Le 5 novembre, la cheffe de mission de la Palestine en France, en fonctions depuis deux ans après avoir été en poste en Belgique et au Canada, décrit l’indicible sur le réseau social X : « On vient d’enterrer trente de mes cousins et cousines, leurs enfants et petits-enfants. Vingt-huit sont toujours sous les décombres. »

Sollicitée par Le Monde, Hala Abou Hassira, 47 ans, raconte les heures passées, depuis, la main serrant en vain son téléphone. Au gré des coupures complètes des réseaux de télécommunications dans le territoire palestinien et de leur rétablissement partiel : « J’appelle Gaza vingt fois par jour, ou plus. Parfois, ça sonne et personne ne répond. C’est un cauchemar. »

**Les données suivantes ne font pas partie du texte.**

Lemma lxor_bound n x y :
  0 <= n -> 0 <= x < 2 ^ n -> 0 <= y < 2 ^ n -> 0 <= Z.lxor x y < 2 ^ n.
Proof.
  intros Hn Hx Hy. split; [apply Z.lxor_nonneg; lia|].
  destruct (decide (Z.lxor x y = 0)) as [->|Hne]; [lia|].
  assert (0 <= Z.lxor x y) by (apply Z.lxor_nonneg; lia).
  apply Z.log2_lt_pow2; [lia|].
  assert (forall z, 0 <= z < 2 ^ n -> z = 0 \/ Z.log2 z < n) as Hl.
  { intros z Hz. destruct (decide (z = 0)); [by left|right]. apply Z.log2_lt_pow2; lia. }
  pose proof (Z.log2_lxor x y ltac:(lia) ltac:(lia)).
  assert (n <> 0) by (intros ->; destruct Hx, Hy; cbn in *; assert (x = 0) by lia;
    assert (y = 0) by lia; subst; done).
  destruct (Hl x Hx) as [->|], (Hl y Hy) as [->|]; cbn [Z.log2] in *; lia.
Qed.

Lemma lxor_mod n x y :
  0 <= n -> Z.lxor x y mod 2 ^ n = Z.lxor (x mod 2 ^ n) (y mod 2 ^ n).
Proof. intros. rewrite <- !Z.land_ones by lia. zbits. Qed.

Lemma lxor_cancel_r x y z : Z.lxor x z = Z.lxor y z -> x = y.
Proof.
  intros H. apply (f_equal (fun w => Z.lxor w z)) in H.
  by rewrite !Z.lxor_assoc, !Z.lxor_nilpotent, !Z.lxor_0_r in H.
Qed.

Lemma lxor_cancel_l x y z : Z.lxor z x = Z.lxor z y -> x = y.
Proof. rewrite !(Z.lxor_comm z). apply lxor_cancel_r. Qed.

(** A fold whose step is injective in the state and in the element tells two
    messages that differ in one element apart. *)
Lemma fold_left_single {A B} (step : A -> B -> A) (P : A -> Prop) (Q : B -> Prop)
    pre post x y s :
  (forall s b, P s -> Q b -> P (step s b)) ->
  (forall s1 s2 b, P s1 -> P s2 -> Q b -> step s1 b = step s2 b -> s1 = s2) ->
  (forall s b1 b2, P s -> Q b1 -> Q b2 -> step s b1 = step s b2 -> b1 = b2) ->
  P s -> Forall Q (pre ++ x :: post) -> Q y ->
  fold_left step (pre ++ x :: post) s = fold_left step (pre ++ y :: post) s -> x = y.
Proof.
  intros Hpres Hst Hel Hs Hall Hy. rewrite !fold_left_app. cbn [fold_left].
  apply Forall_app in Hall as [Hpre Hall]. apply Forall_cons_iff in Hall as [Hx Hpost].
  assert (P (fold_left step pre s)) as Hs1.
  { clear -Hs Hpre Hpres. revert s Hs. induction Hpre; cbn; auto. }
  revert Hs1. generalize (fold_left step pre s) as t. intros t Ht Heq.
  apply (Hel t); try done.
  assert (P (step t x)) as Hx1 by auto. assert (P (step t y)) as Hy1 by auto.
  revert Heq Hx1 Hy1. generalize (step t x) (step t y). clear -Hpost Hst Hpres.
  induction Hpost as [|z post Hz Hpost IH]; intros a b Heq Ha Hb; [done|].
  cbn in Heq. apply (Hst _ _ z); eauto.
Qed.

(** A statement about the integers below a bound, decided by computation. *)
Lemma forall_below (f : Z -> bool) n :
  forallb f (map Z.of_nat (seq 0 n)) = true -> forall i, 0 <= i < Z.of_nat n -> f i = true.
Proof.
  intros H i Hi. rewrite forallb_forall in H. apply H.
  apply in_map_iff. exists (Z.to_nat i). split; [lia|]. apply in_seq. lia.
Qed.

(** ** CRC-24Q against its shift register *)

Lemma crc24_shift_lxor x y :
  crc24_shift (Z.lxor x y) = Z.lxor (crc24_shift x) (crc24_shift y).
Proof.
  unfold crc24_shift. rewrite Z.lxor_spec, Z.shiftl_lxor.
  destruct (Z.testbit x 23), (Z.testbit y 23); cbn [xorb]; zbits.
Qed.

Lemma crc24_iter_lxor n x y :
  Nat.iter n crc24_shift (Z.lxor x y) =
    Z.lxor (Nat.iter n crc24_shift x) (Nat.iter n crc24_shift y).
Proof.
  induction n as [|n IH]; [done|]. by rewrite !Nat.iter_succ, IH, crc24_shift_lxor.
Qed.

Lemma crc24_iter_small n x :
  (n <= 23)%nat -> 0 <= x < 2 ^ (24 - Z.of_nat n) ->
  Nat.iter n crc24_shift x = Z.shiftl x (Z.of_nat n).
Proof.
  induction n as [|n IH]; intros Hn Hx; [cbn; by rewrite Z.shiftl_0_r|].
  rewrite Nat.iter_succ, IH.
  2: lia.
  2: { split; [lia|]. eapply Z.lt_le_trans; [apply Hx|]. apply Z.pow_le_mono_r; lia. }
  unfold crc24_shift. rewrite Z.shiftl_spec by lia.
  rewrite (Z.bits_above_log2 x).
  - rewrite Z.shiftl_shiftl by lia. f_equal. lia.
  - lia.
  - destruct (decide (x = 0)) as [->|]; [cbn; lia|].
    apply Z.log2_lt_pow2; [lia|]. replace (23 - Z.of_nat n) with (24 - Z.of_nat (S n)) by lia.
    lia.
Qed.

Lemma crc24_table_ok i :
  0 <= i < 256 ->
  nthZ TABLE_CRC24Q i = Some (Nat.iter 8 crc24_shift (Z.shiftl i 16)).
Proof.
  intros Hi.
  assert ((match nthZ TABLE_CRC24Q i with
           | Some v => v =? Nat.iter 8 crc24_shift (Z.shiftl i 16)
           | None => false end) = true) as H.
  { apply (forall_below (fun i => match nthZ TABLE_CRC24Q i with
           | Some v => v =? Nat.iter 8 crc24_shift (Z.shiftl i 16)
           | None => false end) 256); [vm_compute; reflexivity|lia]. }
  destruct (nthZ _ _) as [v|]; [|done]. by apply Z.eqb_eq in H as ->.
Qed.

(** A 24-bit register split into its top byte and the rest. *)
Lemma crc24_split crc :
  0 <= crc < 2 ^ 24 ->
  0 <= Z.shiftr crc 16 < 256 /\ 0 <= crc mod 65536 < 2 ^ 16 /\
  crc = Z.lxor (Z.shiftl (Z.shiftr crc 16) 16) (crc mod 65536).
Proof.
  intros H. rewrite Z.shiftr_div_pow2 by lia. change (2 ^ 16) with 65536.
  change (2 ^ 24) with 16777216 in H. split; [zlia|]. split; [zlia|].
  rewrite <- Z.add_nocarry_lxor.
  - rewrite Z.shiftl_mul_pow2 by lia. change (2 ^ 16) with 65536. zlia.
  - change 65536 with (2 ^ 16). rewrite <- Z.land_ones by lia.
    apply Z.bits_inj'. intros i Hi.
    rewrite !Z.land_spec, Z.bits_0. destruct (Z.ltb_spec i 16).
    + rewrite Z.shiftl_spec_low by lia. done.
    + rewrite Z.ones_spec_high by lia. by rewrite !andb_false_r.
Qed.

Lemma crc24_mask crc :
  0 <= crc < 2 ^ 24 -> Z.land (Z.shiftl crc 8) 0xFFFFFF = Z.shiftl (crc mod 65536) 8.
Proof.
  intros H. change 0xFFFFFF with (Z.ones 24). rewrite Z.land_ones by lia.
  rewrite !Z.shiftl_mul_pow2 by lia. change (2 ^ 24) with (65536 * 2 ^ 8).
  rewrite Z.mul_mod_distr_r by lia. done.
Qed.

Lemma crc24_step_ref crc b :
  0 <= crc < 2 ^ 24 -> byte b -> crc24_step crc b = crc24_byte crc b.
Proof.
  intros Hc Hb. destruct (crc24_split crc Hc) as (Hhi & Hlo & Ec).
  unfold crc24_step, crc24_byte. rewrite crc24_mask by done.
  assert (0 <= Z.lxor (Z.shiftr crc 16) b < 256) as Hidx
    by (apply (lxor_bound 8); unfold byte in *; lia).
  rewrite crc24_table_ok by done. cbn [default].
  replace (Z.lxor crc (Z.shiftl b 16)) with
    (Z.lxor (Z.shiftl (Z.lxor (Z.shiftr crc 16) b) 16) (crc mod 65536)).
  2: { rewrite Z.shiftl_lxor, Z.lxor_assoc, (Z.lxor_comm (Z.shiftl b 16)),
         <- Z.lxor_assoc, <- Ec. done. }
  rewrite crc24_iter_lxor, (crc24_iter_small 8 (crc mod 65536)) by (cbn; lia).
  rewrite Z.lxor_comm. done.
Qed.

Lemma crc24_step_range crc b :
  0 <= crc < 2 ^ 24 -> byte b -> 0 <= crc24_step crc b < 2 ^ 24.
Proof.
  intros Hc Hb. unfold crc24_step. rewrite crc24_mask by done.
  apply lxor_bound; [lia| |].
  - rewrite Z.shiftl_mul_pow2 by lia. change (2 ^ 24) with 16777216 in *.
    change (2 ^ 8) with 256. zlia.
  - assert (0 <= Z.lxor (Z.shiftr crc 16) b < 256) as Hidx.
    { destruct (crc24_split crc Hc). apply (lxor_bound 8); unfold byte in *; lia. }
    assert (forall i, 0 <= i < Z.of_nat 256 ->
      (match nthZ TABLE_CRC24Q i with
       | Some v => (0 <=? v) && (v <? 2 ^ 24) | None => false end) = true) as H.
    { apply (forall_below (fun i => match nthZ TABLE_CRC24Q i with
       | Some v => (0 <=? v) && (v <? 2 ^ 24) | None => false end)).
      vm_compute; reflexivity. }
    specialize (H _ Hidx). destruct (nthZ _ _); [|done].
    apply andb_true_iff in H as [H1 H2]. apply Z.leb_le in H1. apply Z.ltb_lt in H2.
    done.
Qed.

Lemma crc24_fold_ref msg crc :
  0 <= crc < 2 ^ 24 -> Forall byte msg ->
  fold_left crc24_step msg crc = fold_left crc24_byte msg crc /\
  0 <= fold_left crc24_step msg crc < 2 ^ 24.
Proof.
  revert crc. induction msg as [|b msg IH]; intros crc Hc Hall; [done|].
  apply Forall_cons_iff in Hall as [Hb Hall]. cbn [fold_left].
  rewrite <- crc24_step_ref by done. apply IH; [|done]. by apply crc24_step_range.
Qed.

(** The low bytes of the table entries are all different. *)
Lemma crc24_table_low i j v w :
  0 <= i < 256 -> 0 <= j < 256 ->
  nthZ TABLE_CRC24Q i = Some v -> nthZ TABLE_CRC24Q j = Some w ->
  v mod 256 = w mod 256 -> i = j.
Proof.
  intros Hi Hj Hv Hw E.
  assert (NoDup (map (fun v => v mod 256) TABLE_CRC24Q)) as Hnd.
  { apply (bool_decide_unpack _). vm_compute. exact I. }
  unfold nthZ in Hv, Hw. destruct (Z.leb_spec 0 i), (Z.leb_spec 0 j); try lia.
  assert (Z.to_nat i = Z.to_nat j); [|lia].
  eapply (NoDup_lookup _ _ _ (v mod 256)); [exact Hnd| |].
  - rewrite list_lookup_fmap, Hv. done.
  - rewrite list_lookup_fmap, Hw, E. done.
Qed.

Lemma crc24_step_eq c1 c2 x y :
  0 <= c1 < 2 ^ 24 -> 0 <= c2 < 2 ^ 24 -> byte x -> byte y ->
  crc24_step c1 x = crc24_step c2 y ->
  Z.lxor (Z.shiftr c1 16) x = Z.lxor (Z.shiftr c2 16) y /\ c1 mod 65536 = c2 mod 65536.
Proof.
  intros H1 H2 Hx Hy. unfold crc24_step. rewrite !crc24_mask by done.
  destruct (crc24_split c1 H1) as (Hh1 & Hl1 & _), (crc24_split c2 H2) as (Hh2 & Hl2 & _).
  assert (0 <= Z.lxor (Z.shiftr c1 16) x < 256) as Hi1
    by (apply (lxor_bound 8); unfold byte in *; lia).
  assert (0 <= Z.lxor (Z.shiftr c2 16) y < 256) as Hi2
    by (apply (lxor_bound 8); unfold byte in *; lia).
  destruct (nthZ_Some TABLE_CRC24Q _ Hi1) as [v Hv].
  destruct (nthZ_Some TABLE_CRC24Q _ Hi2) as [w Hw].
  rewrite Hv, Hw. cbn [default]. intros E.
  assert (v mod 256 = w mod 256) as El.
  { apply (f_equal (fun z => z mod 2 ^ 8)) in E.
    rewrite !lxor_mod, !Z.shiftl_mul_pow2, !Z.mod_mul, !Z.lxor_0_l in E by lia.
    done. }
  pose proof (crc24_table_low _ _ v w Hi1 Hi2 Hv Hw El) as Eidx.
  split; [done|]. rewrite Eidx in Hv. rewrite Hv in Hw. injection Hw as ->.
  apply lxor_cancel_r in E. rewrite !Z.shiftl_mul_pow2 in E by lia. lia.
Qed.

Lemma crc24_state_inj c1 c2 b :
  0 <= c1 < 2 ^ 24 -> 0 <= c2 < 2 ^ 24 -> byte b ->
  crc24_step c1 b = crc24_step c2 b -> c1 = c2.
Proof.
  intros H1 H2 Hb E. apply crc24_step_eq in E as [Eh El]; try done.
  apply lxor_cancel_r in Eh.
  destruct (crc24_split c1 H1) as (_ & _ & E1), (crc24_split c2 H2) as (_ & _ & E2).
  rewrite E1, E2, Eh, El. done.
Qed.

Lemma crc24_byte_inj c x y :
  0 <= c < 2 ^ 24 -> byte x -> byte y -> crc24_step c x = crc24_step c y -> x = y.
Proof.
  intros Hc Hx Hy E. apply crc24_step_eq in E as [Eh _]; try done.
  by apply lxor_cancel_l in Eh.
Qed.

(** ** CRC-4 *)

Lemma crc4_step_ref r b :
  0 <= r < 16 -> byte b ->
  crc4_step r b = Nat.iter 8 crc4_shift (Z.lxor b r) /\ 0 <= crc4_step r b < 16.
Proof.
  intros Hr Hb. unfold crc4_step.
  assert (0 <= Z.lxor b r < 256) as Hi by (apply (lxor_bound 8); unfold byte in *; lia).
  assert (forall i, 0 <= i < Z.of_nat 256 ->
    (match nthZ u8CRC_4_TABLE i with
     | Some v => (v =? Nat.iter 8 crc4_shift i) && (0 <=? v) && (v <? 16)
     | None => false end) = true) as H.
  { apply (forall_below (fun i => match nthZ u8CRC_4_TABLE i with
     | Some v => (v =? Nat.iter 8 crc4_shift i) && (0 <=? v) && (v <? 16)
     | None => false end)). vm_compute; reflexivity. }
  specialize (H _ Hi). destruct (nthZ _ _) as [v|]; [|done]. cbn [default].
  rewrite !andb_true_iff, Z.eqb_eq, Z.leb_le, Z.ltb_lt in H. tauto.
Qed.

Trois générations effacées par une frappe

Rencontrée dans sa résidence parisienne, samedi 18 novembre, la représentante de l’Autorité palestinienne, éprouvée, garde l’œil rivé sur la chaîne Al-Jazira, où défilent en boucle les images de la fuite de centaines de civils agitant des drapeaux blancs et celles des carcasses d’immeubles détruits par les bombardements. Elle décrit la mort de ses proches. Trois générations effacées par une frappe : « Un grand cousin, ses enfants, leurs épouses, ses petits-enfants et des voisins: soixante personnes ont été tuées quand l’immeuble a été visé. Aucun n’a survécu. »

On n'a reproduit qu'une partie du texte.